You can use pyenv. it will handle everything. https://github.com/pyenv/pyenv
I started using hatch lately and really like how I can manage everything from the pyproject.toml file
There are like 10,000 different solutions, but I would just recommend using what’s built in to python
If you have multiple versions installed you should be able to call python3.12
to use 3.12, etc
Best practice is to use a different virtual environment for every project, which is basically a copy of an existing installed python version with its own packages folder. Calling pip with the system python installs it for the entire OS. Calling it with sudo puts the packages in a separate package directory reserved for the operating system and can create conflicts and break stuff (as far as I remember, this could have changed in recent versions)

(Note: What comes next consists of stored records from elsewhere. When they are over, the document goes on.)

(** * TensorView: a zero-copy, bounds-checked view over a foreign buffer

  Shallow embedding of [src/include/impl/TensorView.h] and the properties
  of its accessors.

  Platform model: [int] is 32 bits wide in two's complement, [size_t] is
  64 bits wide (LP64 / LLP64).  Converting a [size_t] to [int] keeps the
  value modulo [2^32] (the rule of C++20, and what the mainstream compilers
  implemented before it).

  Memory model: the free store is a finite map from block identifiers to
  buffers; a non-null pointer is a block identifier with an element offset.
  A [std::shared_ptr<void>] is either null or the name of a control block
  that carries a use count and the allocation it manages. *)

From stdpp Require Import gmap.
From Stdlib Require Import ZArith Lia Bool.

Local Open Scope Z_scope.

(** ** Machine integers *)

Module MachineInt.

Definition INT_MIN : Z := - 2 ^ 31.
Definition INT_MAX : Z := 2 ^ 31 - 1.
Definition SIZE_MAX : Z := 2 ^ 64 - 1.

(** A value of type [int]. *)
Definition is_int (z : Z) : Prop := INT_MIN <= z <= INT_MAX.

(** A value of type [size_t]. *)
Definition is_size_t (z : Z) : Prop := 0 <= z <= SIZE_MAX.

(** [static_cast<int>(n)]: the unique [int] congruent to [n] modulo [2^32]. *)
Definition static_cast_int (n : Z) : Z := (n + 2 ^ 31) mod 2 ^ 32 - 2 ^ 31.

End MachineInt.
Export MachineInt.

(** ** Pointers and the class layout *)

(** [T*]: null, or element [ofs] of block [b].  Offsets count elements. *)
Inductive pointer : Type :=
| nullptr
| Ptr (b : positive) (ofs : Z).

(** [std::shared_ptr<void>]: [None] is the null handle, [Some c] shares
  ownership through control block [c]. *)
Definition shared_ptr : Type := option positive.

(** The three private members of [TensorView<T>]. *)
Record TensorView : Type := mkTensorView {
  data_ : pointer;
  length_ : Z;
  owner_ : shared_ptr
}.

(** The control block of a shared pointer. *)
Record ControlBlock : Type := mkControlBlock {
  use_count : nat;
  managed : positive
}.

Section View.

(** The element type of the template. *)
Context {T : Type}.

Make a virtual environment with python3.13 -m venv venv
the 2nd one is the directory name. Instead of calling the system python, call the executable at venv/bin/python3
If you do source venv/bin/activate
it will temporarily replace all your bash commands to point to the executables in your venv instead of the system python install (for pip, etc). deactivate
to revert. IDEs should detect the virtual environment in your project folder and automatically activate it
Don’t need to activate your venv to use it.
Just use venv/bin/python my-file.py
from a script or a terminal from your project root.
Walrus operator - := - envious of the C devs being able to simultaneously assign and return a value? Envy no more, we’ve got it.
For those curious about the drama & lack of wide adoption surrounding the walrus operator
https://dev.to/renegadecoder94/the-controversy-behind-the-walrus-operator-in-python-4k4e
It’s a shame because it’s a really nice feature.
You need to see it to believe it I think. I was generally on the side of “too complex” but then came across instances perfect for it and used it right away and found it pleasant.
I’m still generally on the side of “too complex” though, and think there are probably better things for PSF to work on (cough packaging cough).